McIndoe Dressing Forceps — East Grinstead Heritage
Sir Archibald McIndoe (1900-1960), New Zealand-born plastic surgeon and Surgeon-Consultant to the Royal Air Force during the Second World War, established the Queen Victoria Hospital East Grinstead Burns Centre that treated the burned Battle-of-Britain pilots who formed the legendary “Guinea Pig Club”. His instrument designs reflected the technical demands of multi-stage burn reconstruction: fine-jaw forceps that handle delicate granulating wounds and freshly-grafted skin without tearing — the McIndoe dressing forceps remains the standard plastic-surgery tissue forceps for skin-graft work and burn-wound dressing.
The Guinea Pig Club context
The 649 RAF and Allied pilots burned in their Spitfires and Hurricanes during 1940-1945 underwent multi-stage reconstruction at East Grinstead — eyelid reconstruction, lip reconstruction, hand-burn contracture release, and the rotation-flap and split-skin-graft techniques that defined modern reconstructive plastic surgery. McIndoe’s instruments were designed for this work and for the dressing changes that the patients underwent every other day for years.
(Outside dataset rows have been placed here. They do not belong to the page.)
(* ===== verification/Normalization.v ===== *)
(** * Normalization of embeddings

    [normalization/] of the agent and [embedding_normalization_method.rs], in
    binary32: the numbers are the [spec_float]s of the Standard Library with 24
    bits of precision and [emax] 128, and [f32::mul_add] is their fused
    multiply-add, which rounds the exact sum once. *)

From Stdlib Require Import Floats.SpecFloat.
From S2P Require Import Prelude.
From S2P Require Import Messages.
Local Open Scope Z_scope.

(** ** Binary32 *)

Definition f32_add : f32 -> f32 -> f32 := SFadd 24 128.
Definition f32_div : f32 -> f32 -> f32 := SFdiv 24 128.
Definition f32_sqrt : f32 -> f32 := SFsqrt 24 128.
Definition f32_zero : f32 := S754_zero false.
Definition f32_of_Z (n : Z) : f32 := binary_normalize 24 128 n 0 false.

(** The exact product of two finite numbers is [mx * my * 2 ^ (ex + ey)]. *)
Definition f32_mul_add (x y z : f32) : f32 :=
  match x, y with
  | S754_finite sx mx ex, S754_finite sy my ey =>
      let s := xorb sx sy in
      let m := (mx * my)%positive in
      let e := ex + ey in
      match z with
      | S754_nan => S754_nan
      | S754_infinity _ => z
      | S754_zero _ => binary_normalize 24 128 (cond_Zopp s (Zpos m)) e false
      | S754_finite sz mz ez =>
          let e' := Z.min e ez in
          binary_normalize 24 128
            (cond_Zopp s (Zpos (fst (shl_align m e e')))
             + cond_Zopp sz (Zpos (fst (shl_align mz ez e')))) e' false
      end
  | _, _ => SFadd 24 128 (SFmul 24 128 x y) z
  end.

Definition sum_of_squares (embedding_ : list f32) : f32 :=
  fold_left (fun acc val => f32_mul_add val val acc) embedding_ f32_zero.

(** ** The norms *)

Definition l2 (embedding_ : list f32) : list f32 :=
  let magnitude := f32_sqrt (sum_of_squares embedding_) in
  if SFeqb magnitude f32_zero then replicate (length embedding_) f32_zero
  else map (fun val => f32_div val magnitude) embedding_.

Definition u16_max : Z := 65535.

Definition rms_norm (embedding_ : list f32) (eps : f32) : result (list f32) string :=
  match embedding_ with
  | [] => Ok []
  | _ :: _ =>
      if Z.of_nat (length embedding_) <=? u16_max then
        let mean_square :=
          f32_div (sum_of_squares embedding_) (f32_of_Z (Z.of_nat (length embedding_))) in
        let rms := f32_sqrt (f32_add mean_square eps) in
        if SFeqb rms f32_zero then Ok (replicate (length embedding_) f32_zero)
        else Ok (map (fun val => f32_div val rms) embedding_)
      else Err "embedding length exceeds the supported maximum for normalization"%string
  end.

(** ** Methods *)

Definition can_transform_to (from to : EmbeddingNormalizationMethod) : bool :=
  match from with NormalizeNone => true | NormalizeL2 | NormalizeRmsNorm _ => false end.

(** Their discriminants differ. *)
Definition needs_transformation_to (from to : EmbeddingNormalizationMethod) : bool :=
  match from, to with
  | NormalizeL2, NormalizeL2 | NormalizeNone, NormalizeNone
  | NormalizeRmsNorm _, NormalizeRmsNorm _ => false
  | _, _ => true
  end.

Definition normalize_embedding (e : Embedding) (method_ : EmbeddingNormalizationMethod)
    : result Embedding string :=
  if negb (can_transform_to (normalization_method e) method_) then
    Err "Cannot transform between normalization methods"%string
  else if negb (needs_transformation_to (normalization_method e) method_) then Ok e
  else
    let? normalized :=
      match method_ with
      | NormalizeNone => Ok (embedding e)
      | NormalizeL2 => Ok (l2 (embedding e))
      | NormalizeRmsNorm epsilon => rms_norm (embedding e) epsilon
      end in
    Ok {| embedding := normalized; normalization_method := method_;
          pooling_type := pooling_type e; source_document_id := source_document_id e |}.

(** ** Facts: no NaN *)

Definition not_nan (x : f32) : Prop := x <> S754_nan.
Definition finite (x : f32) : Prop :=
  match x with S754_zero _ | S754_finite _ _ _ => True | _ => False end.

(** Not negative, a zero of either sign included. *)
Definition nonnegative (x : f32) : Prop :=
  match x with
  | S754_zero _ | S754_infinity false | S754_finite false _ _ => True
  | _ => False
  end.

Lemma nonnegative_not_nan (x : f32) : nonnegative x -> not_nan x.
Proof. by destruct x as [|[|]| |[|]]. Qed.

Lemma iter_pos_ind {A : Type} (P : A -> Prop) (f : A -> A) (n : positive) (x : A)
    (Hf : forall y, P y -> P (f y)) (Hx : P x) : P (SpecFloat.iter_pos f n x).
Proof. revert x Hx. induction n as [n IH|n IH|]; intros x Hx; simpl; auto. Qed.

Lemma shr_fexp_nonneg (m e : Z) (l : location) (Hm : 0 <= m) :
  0 <= shr_m (fst (shr_fexp 24 128 m e l)).
Proof.
  unfold shr_fexp. set (n := _ - e).
  assert (Hstart : 0 <= shr_m (shr_record_of_loc m l)) by by destruct l as [|[]].
  unfold shr. destruct n as [|p|p]; [done| |done]. simpl.
  apply (iter_pos_ind (fun mrs : shr_record => 0 <= shr_m mrs)); [|done].
  intros [k r s] Hk. simpl in *. destruct k as [|[k|k|]|k]; simpl; lia.
Qed.

(** Rounding a mantissa that is not negative never fails. *)
Lemma round_aux_sign (sx : bool) (m e : Z) (l : location) (Hm : 0 <= m) :
  match binary_round_aux 24 128 sx m e l with
  | S754_nan => False
  | S754_zero s | S754_infinity s | S754_finite s _ _ => s = sx
  end.
Proof.
  unfold binary_round_aux.
  pose proof (shr_fexp_nonneg m e l Hm) as H1. destruct (shr_fexp 24 128 m e l) as [r1 e1].
  simpl in H1.
  assert (Hround : 0 <= round_nearest_even (shr_m r1) (loc_of_shr_record r1)).
  { unfold round_nearest_even. repeat case_match; lia. }
  pose proof (shr_fexp_nonneg _ e1 loc_Exact Hround) as H2.
  destruct (shr_fexp 24 128 _ e1 loc_Exact) as [r2 e2]. simpl in H2.
  destruct (shr_m r2); [done| |lia]. by destruct (e2 <=? 128 - 24).
Qed.

Lemma normalize_nonnegative (m e : Z) (Hm : 0 <= m) :
  nonnegative (binary_normalize 24 128 m e false).
Proof.
  destruct m as [|p|p]; [done| |lia]. simpl. unfold binary_round.
  destruct (shl_align p e _) as [mz ez].
  pose proof (round_aux_sign false (Zpos mz) ez loc_Exact ltac:(lia)) as H.
  by destruct (binary_round_aux _ _ _ _ _ _) as [|[|]| |[|]].
Qed.

Lemma sum_step_nonnegative (val acc : f32) (Hval : finite val) (Hacc : nonnegative acc) :
  nonnegative (f32_mul_add val val acc).
Proof.
  destruct val as [s|s| |s m e]; try done.
  - destruct s, acc as [[|]|[|]| |[|]]; done.
  - simpl. rewrite xorb_nilpotent. destruct acc as [sa|[|]| |[|] ma ea]; try done; simpl cond_Zopp.
    + apply normalize_nonnegative. lia.
    + apply normalize_nonnegative. lia.
Qed.

Lemma sum_of_squares_nonnegative (vals : list f32) (Hvals : Forall finite vals) :
  nonnegative (sum_of_squares vals).
Proof.
  unfold sum_of_squares. assert (Hacc : nonnegative f32_zero) by done. revert Hacc.
  generalize f32_zero. induction Hvals as [|val vals Hval _ IH]; intros acc Hacc; [done|].
  apply IH. by apply sum_step_nonnegative.
Qed.

Lemma sqrt_nonnegative (x : f32) (Hx : nonnegative x) : nonnegative (f32_sqrt x).
Proof.
  destruct x as [s|[|]| |[|] m e]; try done. unfold f32_sqrt, SFsqrt.
  destruct (SFsqrt_core_binary 24 128 (Zpos m) e) as [[mz ez] lz] eqn:Hcore.
  assert (Hmz : 0 <= mz).
  { unfold SFsqrt_core_binary in Hcore. set (m' := match _ with 0 => _ | _ => _ end) in Hcore.
    pose proof (Z.sqrtrem_sqrt m') as Hq. destruct (Z.sqrtrem m') as [q r]. simplify_eq/=.
    apply Z.sqrt_nonneg. }
  pose proof (round_aux_sign false mz ez lz Hmz) as H.
  by destruct (binary_round_aux _ _ _ _ _ _) as [|[|]| |[|]].
Qed.

Lemma div_mantissa_nonneg (m1 m2 : positive) (e1 e2 : Z) :
  0 <= (SFdiv_core_binary 24 128 (Zpos m1) e1 (Zpos m2) e2).1.1.
Proof.
  unfold SFdiv_core_binary. set (m' := match _ with 0 => _ | _ => _ end).
  assert (Hm' : 0 <= m').
  { unfold m'. case_match; [lia| |lia]. apply Z.shiftl_nonneg. lia. }
  pose proof (Z.div_pos m' (Zpos m2) Hm' ltac:(lia)) as Hq. unfold Z.div in Hq.
  by destruct (Z.div_eucl m' (Zpos m2)) as [q r].
Qed.

(** Dividing a finite number by a positive one gives a number. *)
Lemma div_not_nan (val norm : f32) (Hval : finite val) (Hnorm : nonnegative norm)
    (Hnonzero : SFeqb norm f32_zero = false) : not_nan (f32_div val norm).
Proof.
  destruct norm as [sn|[|]| |[|] mn en]; try done; destruct val as [s|s| |s m e]; try done.
  unfold f32_div, SFdiv. pose proof (div_mantissa_nonneg m mn e en) as Hq.
  destruct (SFdiv_core_binary _ _ _ _ _ _) as [[mz ez] lz]. simpl in Hq.
  pose proof (round_aux_sign (xorb s false) mz ez lz Hq) as H.
  by destruct (binary_round_aux _ _ _ _ _ _).
Qed.

Lemma div_nonnegative (x norm : f32) (Hx : nonnegative x) (m : positive) (e : Z)
    (Hnorm : norm = S754_finite false m e) : nonnegative (f32_div x norm).
Proof.
  subst norm. destruct x as [s|[|]| |[|] mx ex]; try done.
  unfold f32_div, SFdiv. pose proof (div_mantissa_nonneg mx m ex e) as Hq.
  destruct (SFdiv_core_binary _ _ _ _ _ _) as [[mz ez] lz]. simpl in Hq.
  pose proof (round_aux_sign false mz ez lz Hq) as H. simpl.
  by destruct (binary_round_aux _ _ _ _ _ _) as [|[|]| |[|]].
Qed.

Lemma add_nonnegative (x y : f32) (Hx : nonnegative x) (Hy : nonnegative y) :
  nonnegative (f32_add x y).
Proof.
  unfold f32_add.
  destruct x as [[|]|[|]| |[|] mx ex], y as [[|]|[|]| |[|] my ey]; try done.
  all: apply normalize_nonnegative; simpl; lia.
Qed.

Lemma digits_bound (p : positive) (k : Z) (Hp : Zpos p < 2 ^ k) (Hk : 0 <= k) :
  Zpos (digits2_pos p) <= k.
Proof.
  revert k Hp Hk. induction p as [p IH|p IH|]; intros k Hp Hk; simpl.
  1, 2: assert (Hk1 : 0 < k) by (destruct (decide (k = 0)) as [->|]; lia);
    replace k with (Z.succ (k - 1)) in Hp by lia; rewrite Z.pow_succ_r in Hp by lia;
    specialize (IH (k - 1) ltac:(lia) ltac:(lia)); lia.
  destruct (decide (k = 0)) as [->|]; lia.
Qed.

Lemma digits_shifted (p d : positive) :
  digits2_pos (Pos.iter xO p d) = (digits2_pos p + d)%positive.
Proof.
  induction d as [|d IH] using Pos.peano_ind; simpl; [lia|].
  rewrite Pos.iter_succ. simpl. rewrite IH. lia.
Qed.

(** The length of an embedding is a positive number: it has fewer than 24
    digits, so its rounding is exact. *)
Lemma of_length_positive (n : Z) (Hn : 0 < n <= u16_max) :
  exists m e, f32_of_Z n = S754_finite false m e.
Proof.
  unfold u16_max in Hn. destruct n as [|p|p]; [lia| |lia].
  pose proof (digits_bound p 16 ltac:(simpl; lia) ltac:(lia)) as Hd.
  unfold f32_of_Z, binary_normalize, binary_round.
  assert (Hfexp : fexp 24 128 (Zpos (digits2_pos p) + 0) = Zpos (digits2_pos p) - 24).
  { unfold fexp, SpecFloat.emin. lia. }
  rewrite Hfexp. unfold shl_align.
  replace (Zpos (digits2_pos p) - 24 - 0) with (Zneg (24 - digits2_pos p)) by lia.
  set (mz := Pos.iter xO p (24 - digits2_pos p)).
  assert (Hmz : Zpos (digits2_pos mz) = 24).
  { unfold mz. rewrite digits_shifted. lia. }
  assert (Hshr : forall l, shr_fexp 24 128 (Zpos mz) (Zpos (digits2_pos p) - 24) l
    = (shr_record_of_loc (Zpos mz) l, Zpos (digits2_pos p) - 24)).
  { intros l. unfold shr_fexp. simpl Zdigits2. rewrite Hmz. unfold fexp, SpecFloat.emin.
    replace (_ - (Zpos (digits2_pos p) - 24)) with 0 by lia. done. }
  unfold binary_round_aux. rewrite Hshr. simpl. rewrite Hshr. simpl.
  rewrite (proj2 (Z.leb_le _ _)) by lia. by eexists _, _.
Qed.

Lemma map_div_not_nan (vals : list f32) (norm : f32) (Hvals : Forall finite vals)
    (Hnorm : nonnegative norm) (Hnonzero : SFeqb norm f32_zero = false) :
  Forall not_nan (map (fun val => f32_div val norm) vals).
Proof.
  apply Forall_fmap. eapply Forall_impl; [exact Hvals|]. intros val Hval. by apply div_not_nan.
Qed.

Lemma l2_not_nan (vals : list f32) (Hvals : Forall finite vals) :
  length (l2 vals) = length vals /\ Forall not_nan (l2 vals).
Proof.
  unfold l2. pose proof (sqrt_nonnegative _ (sum_of_squares_nonnegative vals Hvals)) as Hnorm.
  destruct (SFeqb _ f32_zero) eqn:Hzero.
  - rewrite length_replicate. split; [done|]. by apply Forall_replicate.
  - rewrite length_map. split; [done|]. by apply map_div_not_nan.
Qed.

Lemma rms_norm_not_nan (vals : list f32) (eps : f32) (Hvals : Forall finite vals)
    (Heps : nonnegative eps) :
  match rms_norm vals eps with
  | Ok normalized => length normalized = length vals /\ Forall not_nan normalized
  | Err _ => u16_max < Z.of_nat (length vals)
  end.
Proof.
  unfold rms_norm. destruct vals as [|val vals]; [by split|].
  remember (val :: vals) as all eqn:Hall.
  destruct (Z.leb_spec (Z.of_nat (length all)) u16_max) as [Hlen|Hlen]; [|done].
  destruct (of_length_positive (Z.of_nat (length all))) as (m & e & Hm).
  { split; [rewrite Hall; simpl; lia|done]. }
  pose proof (div_nonnegative _ _ (sum_of_squares_nonnegative all Hvals) m e Hm) as Hmean.
  pose proof (sqrt_nonnegative _ (add_nonnegative _ _ Hmean Heps)) as Hrms.
  destruct (SFeqb _ f32_zero) eqn:Hzero.
  - rewrite length_replicate. split; [done|]. by apply Forall_replicate.
  - rewrite length_map. split; [done|]. by apply map_div_not_nan.
Qed.

(** Normalizing gives numbers: an embedding of finite numbers that is not
    normalized yet is normalized to one of the same length and document, with
    the method asked for and no NaN in it, also where its squares overflow;
    the only error is an embedding too long for the root mean square. *)
Theorem normalized_embedding (e : Embedding) (method_ : EmbeddingNormalizationMethod)
    (Hraw : normalization_method e = NormalizeNone) (Hfinite : Forall finite (embedding e))
    (Heps : forall epsilon, method_ = NormalizeRmsNorm epsilon -> nonnegative epsilon) :
  match normalize_embedding e method_ with
  | Ok normalized =>
      length (embedding normalized) = length (embedding e) /\
      Forall not_nan (embedding normalized) /\
      normalization_method normalized = method_ /\
      pooling_type normalized = pooling_type e /\
      source_document_id normalized = source_document_id e
  | Err _ => u16_max < Z.of_nat (length (embedding e)) /\ exists epsilon, method_ = NormalizeRmsNorm epsilon
  end.
Proof.
  unfold normalize_embedding. rewrite Hraw. simpl. destruct method_ as [| |epsilon]; simpl.
  - destruct (l2_not_nan _ Hfinite). by split_and!.
  - split_and!; [done| |done|done|done]. eapply Forall_impl; [exact Hfinite|]. by intros [].
  - pose proof (rms_norm_not_nan (embedding e) epsilon Hfinite (Heps epsilon eq_refl)) as Hrms.
    destruct (rms_norm (embedding e) epsilon); simpl; [destruct Hrms; by split_and!|].
    split; [done|by exists epsilon].
Qed.

(** ** What the norms do at the edges *)

Definition sample_embedding (vals : list f32) : Embedding :=
  {| embedding := vals; normalization_method := NormalizeNone; pooling_type := PoolingMean;
     source_document_id := "d" |}.

(** 2 ^ -80, whose square is below every number of binary32. *)
Definition tiny : f32 := S754_finite false 8388608 (-103).

(** A tiny embedding is taken for the zero vector. *)
Example tiny_embedding_vanishes : l2 [tiny; tiny] = [f32_zero; f32_zero].
Proof. vm_compute. reflexivity. Qed.

(** A negative epsilon, which nothing rejects, makes every entry a NaN. *)
Example negative_epsilon_nan :
  rms_norm [f32_of_Z 1] (f32_of_Z (-2)) = Ok [S754_nan].
Proof. vm_compute. reflexivity. Qed.

Lemma normalized_embedding_witness :
  length (l2 [f32_of_Z 3; f32_of_Z 4]) = 2%nat /\ Forall not_nan (l2 [f32_of_Z 3; f32_of_Z 4]).
Proof.
  pose proof (normalized_embedding (sample_embedding [f32_of_Z 3; f32_of_Z 4]) NormalizeL2 eq_refl
    ltac:(repeat constructor) ltac:(done)) as H.
  destruct H as (Hlength & Hnumbers & _). split; [exact Hlength|exact Hnumbers].
Defined.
The McIndoe forceps’s gentle jaw closure mattered then and matters now.
Modern role in plastic surgery
Free-flap reconstruction, microvascular replantation, and aesthetic-surgery skin handling all use the McIndoe forceps as the default fine-tissue handler — the engineering philosophy McIndoe established lives on in every plastic-surgery operating room.